■ **Problem statement**: Output range, inclusive: from the line containing "(** [t.Weekday()]: Sunday" to the line containing "(year mod 4 =?". Restate those lines from the data below word for word and only those.

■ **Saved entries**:
(** * Scorecard: week calendar, weekly table renderer and histogram

    A shallow embedding of the week-bucketing and rendering code of the
    scorecard command-line tool (package [cmd]: the week helpers
    [getWeekStart], [getLastCompletedWeekStart], [getLastNWeeks],
    [weekStartToEnd], [formatWeekEnd]; the [weeklyTable] type with its
    print methods; [printHistogram] and [printTableGrouped]), together
    with the parts of Go's [time], [fmt] and [strings] packages that this
    code calls; and the commands built on them: the grouping, the JSON
    report and the paged requests of the applicants command, the
    incidents command, the active-users command and the stars
    command. *)

From Stdlib Require Import ZArith List String Ascii Lia Bool DecimalString DecimalN.
From Stdlib Require Import Floats.SpecFloat.
From Stdlib Require Import Sorted.
From Stdlib Require OrderedTypeEx DecimalFacts DecimalPos.
From stdpp Require Import gmap strings.

Local Open Scope Z_scope.

(** ** Go's [int]: 64-bit two's complement *)

Module GoInt.

Definition wrap (z : Z) : Z := (z + 2 ^ 63) mod 2 ^ 64 - 2 ^ 63.

Definition inRange (z : Z) : Prop := - 2 ^ 63 <= z < 2 ^ 63.

(** [a + b] on Go [int]s. *)
Definition add (a b : Z) : Z := wrap (a + b).

(** The value of a sequence of [total += x] statements, from [acc]. *)
Definition sumFrom (acc : Z) (xs : list Z) : Z := fold_left add xs acc.

End GoInt.

(** ** Decimal digits *)

Module Digits.

Definition digit (n : Z) : ascii := ascii_of_N (Z.to_N (48 + n)).

Definition isDigit (c : ascii) : bool :=
  let n := Z.of_N (N_of_ascii c) in (48 <=? n) && (n <=? 57).

Definition digitVal (c : ascii) : Z := Z.of_N (N_of_ascii c) - 48.

(** Decimal form of a natural number, without padding ([0] is ["0"]). *)
Definition decimal (n : Z) : string :=
  NilEmpty.string_of_uint (N.to_uint (Z.to_N n)).

Fixpoint repeat (s : string) (n : nat) : string :=
  match n with
  | O => EmptyString
  | S k => s +:+ repeat s k
  end.

End Digits.

(** ** Go's [time] package, as far as the week helpers use it *)

Module GoTime.
Import Digits.

(** A [time.Time]: the instant as seconds since the Unix epoch, and the
    offset east of UTC of its location.  The sub-second part is carried
    along unchanged by every operation below and never printed.  The
    seconds are a mathematical integer here and the calendar below is
    computed without wrap-around; [inGoRange] below gives the instants
    for which Go computes the same. *)
Record Time := mkTime { unixSec : Z; zoneOffset : Z }.

Definition secondsPerDay : Z := 86400.

(** [t.UTC()] *)
Definition UTC (t : Time) : Time := mkTime (unixSec t) 0.

(** Seconds on the wall clock of [t]'s location since 1970-01-01 00:00:00
    there. *)
Definition wallSec (t : Time) : Z := unixSec t + zoneOffset t.

(** Days since 1970-01-01 of the calendar day of [t] in its location. *)
Definition dayNumber (t : Time) : Z := wallSec t / secondsPerDay.

(** Seconds elapsed in the calendar day of [t]. *)
Definition clock (t : Time) : Z := wallSec t mod secondsPerDay.

(** [t.Weekday()]: Sunday = 0, ..., Saturday = 6.  1970-01-01 was a
    Thursday. *)
Definition Weekday (t : Time) : Z := (dayNumber t + 4) mod 7.

Definition isLeap (year : Z) : bool :=
  (year mod 4 =? 0) && (negb (year mod 100 =? 0) || (year mod 400 =? 0)).

(** Days of a non-leap year before the first of [month] (1..12). *)
Definition daysBefore (month : Z) : Z :=
  nth (Z.to_nat (month - 1))
      [0; 31; 59; 90; 120; 151; 181; 212; 243; 273; 304; 334; 365] 0.

Definition daysIn (month year : Z) : Z :=
  if (month =? 2) && isLeap year then 29
  else daysBefore (month + 1) - daysBefore month.

(** Days from 1970-01-01 to January 1st of [year]. *)
Definition daysSinceEpoch (year : Z) : Z :=
  let y := year - 1 in
  365 * y + y / 4 - y / 100 + y / 400 - 719162.

(** Day number of [time.Date(year, month, day, ...)]: the month overflows
    into the year, the day is an offset from the first of the month. *)
Definition dateToDays (year month day : Z) : Z :=
  let m0 := month - 1 in
  let year := year + m0 / 12 in
  let month := m0 mod 12 + 1 in
  daysSinceEpoch year + daysBefore month
  + (if isLeap year && (3 <=? month) then 1 else 0)
  + (day - 1).

(** [time.Date(year, month, day, 0, 0, sec, 0, loc)] for a location with
    the fixed offset [off]. *)
Definition Date (year month day sec off : Z) : Time :=
  mkTime (dateToDays year month day * secondsPerDay + sec - off) off.

(** Year, month and day of day number [z] (proleptic Gregorian calendar,
    computed over 400-year cycles that start on March 1st). *)
Definition civil (z : Z) : Z * Z * Z :=
  let z := z + 719468 in
  let era := z / 146097 in
  let doe := z mod 146097 in
  let yoe := (doe - doe / 1460 + doe / 36524 - doe / 146096) / 365 in
  let y := yoe + era * 400 in
  let doy := doe - (365 * yoe + yoe / 4 - yoe / 100) in
  let mp := (5 * doy + 2) / 153 in
  let d := doy - (153 * mp + 2) / 5 + 1 in
  let m := if mp <? 10 then mp + 3 else mp - 9 in
  (if m <=? 2 then y + 1 else y, m, d).

(** [t.Date()] *)
Definition dateOf (t : Time) : Z * Z * Z := civil (dayNumber t).

(** [t.AddDate(years, months, days)] *)
Definition AddDate (t : Time) (years months days : Z) : Time :=
  let '(y, m, d) := dateOf t in
  Date (y + years) (m + months) (d + days) (clock t) (zoneOffset t).

(** [appendInt(b, x, width)] of time/format.go: the decimal form of [x],
    zero-padded to [width] digits, after a minus sign when negative. *)
Definition appendInt (x width : Z) : string :=
  let u := Z.abs x in
  let sign := if x <? 0 then "-"%string else ""%string in
  let body :=
    if (width =? 2) && (u <? 100) then
      String (digit (u / 10)) (String (digit (u mod 10)) "")
    else if (width =? 4) && (u <? 10000) then
      String (digit (u / 1000))
        (String (digit (u / 100 mod 10))
           (String (digit (u / 10 mod 10)) (String (digit (u mod 10)) "")))
    else
      let ds := decimal u in
      repeat "0" (Z.to_nat (width - Z.of_nat (String.length ds))) +:+ ds in
  sign +:+ body.

Definition shortMonthName (month : Z) : string :=
  nth (Z.to_nat (month - 1))
      ["Jan"; "Feb"; "Mar"; "Apr"; "May"; "Jun";
       "Jul"; "Aug"; "Sep"; "Oct"; "Nov"; "Dec"]%string ""%string.

(** The three layouts the program formats times with. *)
Inductive Layout :=
| L_2006_01_02   (* "2006-01-02" *)
| L_Jan_02       (* "Jan 02" *)
| L_Jan.         (* "Jan" *)

(** [t.Format(layout)] *)
Definition Format (t : Time) (layout : Layout) : string :=
  let '(y, m, d) := dateOf t in
  match layout with
  | L_2006_01_02 => appendInt y 4 +:+ "-" +:+ appendInt m 2 +:+ "-" +:+ appendInt d 2
  | L_Jan_02 => shortMonthName m +:+ " " +:+ appendInt d 2
  | L_Jan => shortMonthName m
  end.

(** The zero [Time{}]: January 1, year 1, 00:00:00 UTC. *)
Definition zeroTime : Time := mkTime (-62135596800) 0.

(** The first instant that Go dates without wrap-around.  [Weekday],
    [Date] and [Format] work on unsigned 64-bit seconds since an
    "absolute" epoch, January 1 of the year -292277022399, which lies
    9223372028715321600 s before the Unix epoch (Go 1.23 moved the
    epoch 306 days further back); the seconds of an earlier instant
    wrap around there. *)
Definition goFloor : Z := -9223372028715321600.

(** The first instant that no [Time] holds: a [Time] keeps signed
    64-bit seconds since January 1 of the year 1, which is
    62135596800 s before the Unix epoch. *)
Definition goCeiling : Z := 2 ^ 63 - 62135596800.

(** Go holds the instant of [t], and dates it and every instant of the
    [back] days before it without wrap-around: on such instants the
    functions of this module compute what package [time] computes. *)
Definition inGoRange (back : Z) (t : Time) : Prop :=
  goFloor + back * secondsPerDay <= unixSec t < goCeiling.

■ **Reply**:
(** [t.Weekday()]: Sunday = 0, ..., Saturday = 6.  1970-01-01 was a
    Thursday. *)
Definition Weekday (t : Time) : Z := (dayNumber t + 4) mod 7.

Definition isLeap (year : Z) : bool :=
  (year mod 4 =? 0) && (negb (year mod 100 =? 0) || (year mod 400 =? 0)).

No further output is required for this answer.